I did as you've suggested.


----------



## Erick - BVA (Jul 20, 2021)

I still can't believe I fell for it. Anything that says they will get you to a certain place, there's something suspicious - especially with promotions like this. There are no guarantees. I've done legitimate Spotify Playlist promotions through OmariMC and they always warned me that they cannot guarantee the projected amount, because it also depends on the quality of your track, etc. 
There really are no real, genuine shortcuts without something being faked. 
Thanks for the comments.


----------



## Toecutter (Jul 20, 2021)

Listened to some of your songs like Out of Control and I sincerely think you shouldn't resort to paid engagement to grow your channel, it can backfire (like it did) and get your account blocked. It's easy to spot the fake "organic" accounts, just be patient and grow a real audience, no need to game youtube.


----------



## Erick - BVA (Jul 20, 2021)

Toecutter said:


> Listened to some of your songs like Out of Control and I sincerely think you shouldn't resort to paid engagement to grow your channel, it can backfire (like it did) and get your account blocked. It's easy to spot the fake "organic" accounts, just be patient and grow a real audience, no need to game youtube.


Thanks, I appreciate that. 
Well I wish people would be clear and honest about what they're doing. He should just say "I'll pay people on picoworkers to sub your channel" lol But ofcourse a scammer isn't going to be upfront. 
Fiverr did end up refunding the full amount and cancelled the order for me. They're definitely siding with me on this one.


----------



## michalioz (Jul 20, 2021)

You don't need Fiverr for something like that. Just start your own FB/Google ad campaign, it's easier than talking to random freelancers.


----------



## Erick - BVA (Jul 20, 2021)

michalioz said:


> Why don't need Fiverr for something like that. Just start your own FB/Google ad campaign, it's easier than talking to random freelancers.


I've got two ads running right now through google.
I honestly don't know how Facebook ads work.
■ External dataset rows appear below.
Lemma rounds_Permutation path m b :
  counters_ok b →
  let l := getStoragesByPath (FixAndCleanPath path) m in
  rounds (length l) path m b ≡ₚ Some <$> l.
Proof using.
  intros Hb l. destruct l as [|d1 [|d2 ds]] eqn:E; subst l; [done| |].
  { simpl. unfold GetBalancedStorage. rewrite E. done. }
  set (k := GetActualMountPath (MountPath (GetStorage d1))).
  pose proof (counter_nonneg b k Hb) as Hi. set (i := default 0 (b !! k)) in *.
  rewrite (rounds_lookup _ path m b d1 d2 ds (Z.to_nat i) E) by (rewrite Z2Nat.id by done; done).
  set (l := d1 :: d2 :: ds). etrans; [|apply (fmap_Permutation Some), (rotate_Permutation (Z.to_nat i + 1) l)].
  match goal with |- ?a ≡ₚ ?c => assert (a = c) as ->; [|done] end. apply list_eq. intros j. rewrite !list_lookup_fmap.
  destruct (decide (j < length l)%nat) as [Hj|Hj].
  - rewrite lookup_seq_lt by done. simpl. rewrite lookup_rotate_r by done. unfold rotate_nat_add.
    replace (Z.to_nat ((Z.of_nat (Z.to_nat i + 1) + Z.of_nat j) `mod` Z.of_nat (length l)))
      with ((Z.to_nat i + 1 + (0 + j)) `mod` length l)%nat by (rewrite <- Nat2Z.inj_add, <- Nat2Z.inj_mod, Nat2Z.id; done).
    destruct (l !! _) eqn:El; [done|]. apply lookup_ge_None in El.
    subst l. simpl in El. lia.
  - rewrite !lookup_ge_None_2; [done|rewrite length_rotate; lia|rewrite length_seq; lia].
Qed.

(** *** Virtual directories *)

Lemma Split_head w q : norm_seg w → Forall norm_seg q → hd [] (Split "/" (Join #"/" (w :: q))) = w.
Proof using. intros Hw Hq. rewrite Split_Join; [done|done|]. apply norm_no_slash. by constructor. Qed.

Lemma TrimPrefix_none (s : gostr) w q :
  norm_seg w → s = Join #"/" (w :: q) → TrimPrefix s #"/" = s.
Proof using.
  intros (Hw&_&_&Hn) ->. unfold TrimPrefix. destruct w as [|c w]; [done|].
  assert (c ≠ "/"%char) as Hc by (intros ->; apply Hn; left).
  assert (HasPrefix (Join #"/" ((c :: w) :: q)) #"/" = false) as ->; [|done].
  destruct q; simpl; by rewrite bool_decide_eq_false_2.
Qed.

Lemma render_app_cons p w q :
  render (p ++ w :: q) = (if decide (p = []) then #"/" else render p ++ #"/") ++ Join #"/" (w :: q).
Proof using.
  destruct (decide (p = [])) as [->|Hp]; [done|].
  unfold render. rewrite Join_app by done. simpl. by rewrite <- app_assoc.
Qed.

Lemma virtual_name_next p w q :
  Forall norm_seg (p ++ w :: q) → virtual_name (render p) (render (p ++ w :: q)) = w.
Proof using.
  intros [Hp [Hw Hq]%Forall_cons]%Forall_app. unfold virtual_name, slice_from. rewrite Nat2Z.id, render_app_cons.
  destruct (decide (p = [])) as [->|Hne].
  - change (render []) with #"/". rewrite drop_app_length.
    rewrite (TrimPrefix_none _ w q Hw eq_refl). by apply Split_head.
  - rewrite <- app_assoc, drop_app_length, TrimPrefix_app. by apply Split_head.
Qed.

Lemma virtual_test p k :
  Forall good_seg p → plain_mount k →
  (length (GetActualMountPath k) <=? length (render p))%nat || negb (IsSubPath (render p) (GetActualMountPath k)) = false ↔
  ∃ w q, mount_segs k = p ++ w :: q.
Proof using.
  intros Hp Hk. rewrite (plain_mount_render k Hk).
  assert (Forall good_seg (mount_segs k)) as Hg by apply path_segs_good.
  rewrite orb_false_iff, negb_false_iff, IsSubPath_segs, !path_segs_render, Nat.leb_gt by done. split.
  - intros [Hlen [[|w q] E]]; [|eauto]. rewrite E, app_nil_r in Hlen. lia.
  - intros (w&q&E). split; [|by exists (w :: q)]. rewrite E, render_app_cons.
    assert (Join #"/" (w :: q) ≠ []) as Hj.
    { apply Join_nonempty; [done|]. rewrite E in Hg. apply Forall_app in Hg as [_ Hg]. by apply good_norm. }
    assert (0 < length (Join #"/" (w :: q)))%nat by (destruct (Join #"/" (w :: q)); [done|simpl; lia]).
    rewrite length_app. destruct (decide (p = [])) as [->|]; [change (length (render [])) with 1%nat|rewrite length_app];
      change (length #"/") with 1%nat; lia.
Qed.

Lemma virtual_files_spec p seen ds :
  Forall good_seg p → Forall (λ d, plain_mount (MountPath (GetStorage d))) ds →
  NoDup (vf_Name <$> virtual_files (render p) seen ds) ∧
  (∀ w, w ∈ vf_Name <$> virtual_files (render p) seen ds ↔
     w ∉ seen ∧ ∃ d q, d ∈ ds ∧ mount_segs (MountPath (GetStorage d)) = p ++ w :: q).
Proof using.
  intros Hp. revert seen. induction ds as [|d ds IH]; intros seen Hds; simpl.
  { split; [constructor|]. intros w. rewrite elem_of_nil. split; [done|]. by intros (_&d&q&?%elem_of_nil&_). }
  apply Forall_cons in Hds as [Hd Hds]. pose proof (virtual_test p _ Hp Hd) as Ht.
  set (k := MountPath (GetStorage d)) in *.
  destruct (_ || _) eqn:Eb.
  - destruct (IH seen Hds) as [H1 H2]. split; [done|]. intros w. rewrite H2. split.
    + intros (Hs&d'&q&Hin&E). split; [done|]. exists d', q. split; [by right|done].
    + intros (Hs&d'&q&[->|Hin]%elem_of_cons&E); [|eauto 6].
      exfalso. assert (true = false) by (apply Ht; eauto). done.
  - destruct (proj1 Ht eq_refl) as (w&q&E). rewrite (plain_mount_render k Hd), E.
    assert (Forall norm_seg (p ++ w :: q)) as Hn by (rewrite <- E; apply good_norm, path_segs_good).
    rewrite virtual_name_next by done. destruct (decide (w ∈ seen)) as [Hw|Hw].
    + rewrite bool_decide_eq_true_2 by done. destruct (IH seen Hds) as [H1 H2]. split; [done|].
      intros x. rewrite H2. split.
      * intros (Hs&d'&q'&Hin&E'). split; [done|]. exists d', q'. split; [by right|done].
      * intros (Hs&d'&q'&[->|Hin]%elem_of_cons&E'); [|eauto 6]. fold k in E'. rewrite E in E'.
        apply app_inv_head in E'. injection E' as -> ->. done.
    + rewrite bool_decide_eq_false_2 by done. destruct (IH ({[w]} ∪ seen) Hds) as [H1 H2]. simpl. split.
      * constructor; [|done]. rewrite H2. set_solver.
      * intros x. rewrite elem_of_cons, H2. split.
        -- intros [->|(Hs&d'&q'&Hin&E')]; [split; [done|]; exists d, q; split; [by left|done]|].
           split; [set_solver|]. exists d', q'. split; [by right|done].
        -- intros (Hs&d'&q'&[->|Hin]%elem_of_cons&E').
           ++ left. fold k in E'. rewrite E in E'. apply app_inv_head in E'. congruence.
           ++ destruct (decide (x = w)) as [->|]; [by left|]. right. split; [set_solver|eauto].
Qed.
End longest.

(** ** Every sequence of mount operations *)

(** Dropping a driver does not change the mount path of its storage. *)
Class DriverLaws `{DR : Drivers} : Prop :=
  Drop_MountPath : ∀ d : driver drv, MountPath (GetStorage (DropDriver d).2) = MountPath (GetStorage d).

Section reach.
Context {DR : Drivers} {DL : DriverLaws}.
Context `{!Table Storage, !Table Role, !Table User, !Cache Role, !Cache User}.
Context (err_msg : error → gostr) (panic_info : gostr) (now : Z).
Implicit Types (s : store) (m : mounts) (d : driver drv).

Definition mount_inv (s : store) : Prop := keyed (storagesMap s) ∧ counters_ok (balanceMap s).

Lemma mount_inv_same s s' :
  storagesMap s' = storagesMap s → balanceMap s' = balanceMap s → mount_inv s → mount_inv s'.
Proof using. intros E1 E2 [H1 H2]. split; [by rewrite E1|by rewrite E2]. Qed.

Lemma keyed_insert m d : keyed m → keyed (<[MountPath (GetStorage d) := d]> m).
Proof using. intros H. by apply map_Forall_insert_2. Qed.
It seems like you need to have your own business page on FB first? Am I misunderstanding that correctly though? I'm not great at running stuff like that.
Spotify ads also seem straightforward and easy to set up as well, kind of similar to the google ads.


----------



## michalioz (Jul 21, 2021)

Erick - BVA said:


> It seems like you need to have your own business page on FB first? Am I misunderstanding that though?


You can promote a FB page or an external one. Onl you know how to customise a campaign and by doing it yourself you can choose the appropriate demographics and shared interests e.g. show it to people who like Depeche Mode. I've done it mostly to see how it works as you can cap it with a really low budget but the point is that it's so easy that you don't need a third party to run it for you.


----------



## Erick - BVA (Jul 22, 2021)

michalioz said:


> You can promote a FB page or an external one. Onl you know how to customise a campaign and by doing it yourself you can choose the appropriate demographics and shared interests e.g. show it to people who like Depeche Mode. I've done it mostly to see how it works as you can cap it with a really low budget but the point is that it's so easy that you don't need a third party to run it for you.


Thanks for the advice!
I'm wondering though what is the most effective thing to advertise? Aside from musical releases, I also create sample libraries from time to time.
It seems streaming services pay so little, that they would not be wise to advertise? (the ROI wouldn't be good?). Would it be wise to advertise my Youtube channel? 
The tricky thing I'm facing is not knowing what to focus on. I am perfectly happy being a chameleon myself and doing tutorials, full musical releases, and other random videos. But would it alienate certain subscribers? Now that I have an official artist channel though, it seems they separate my music from other videos. I guess I'm of the mindset of being myself even if some people don't like it. I absolutely loathe the idea of being a "brand" and having to fit into some mold or expectation. I wouldn't be able to keep up some fake schtick for too long.
I also don't like the idea of having to manage separate YT channels for each little niche I have.


----------



## michalioz (Jul 22, 2021)

Erick - BVA said:


> Thanks for the advice!
> I'm wondering though what is the most effective thing to advertise? Aside from musical releases, I also create sample libraries from time to time.
> It seems streaming services pay so little, that they would not be wise to advertise? (the ROI wouldn't be good?). Would it be wise to advertise my Youtube channel?
> The tricky thing I'm facing is not knowing what to focus on. I am perfectly happy being a chameleon myself and doing tutorials, full musical releases, and other random videos. But would it alienate certain subscribers? Now that I have an official artist channel though, it seems they separate my music from other videos. I guess I'm of the mindset of being myself even if some people don't like it. I absolutely loathe the idea of being a "brand" and having to fit into some mold or expectation. I wouldn't be able to keep up some fake schtick for too long.
> I also don't like the idea of having to manage separate YT channels for each little niche I have.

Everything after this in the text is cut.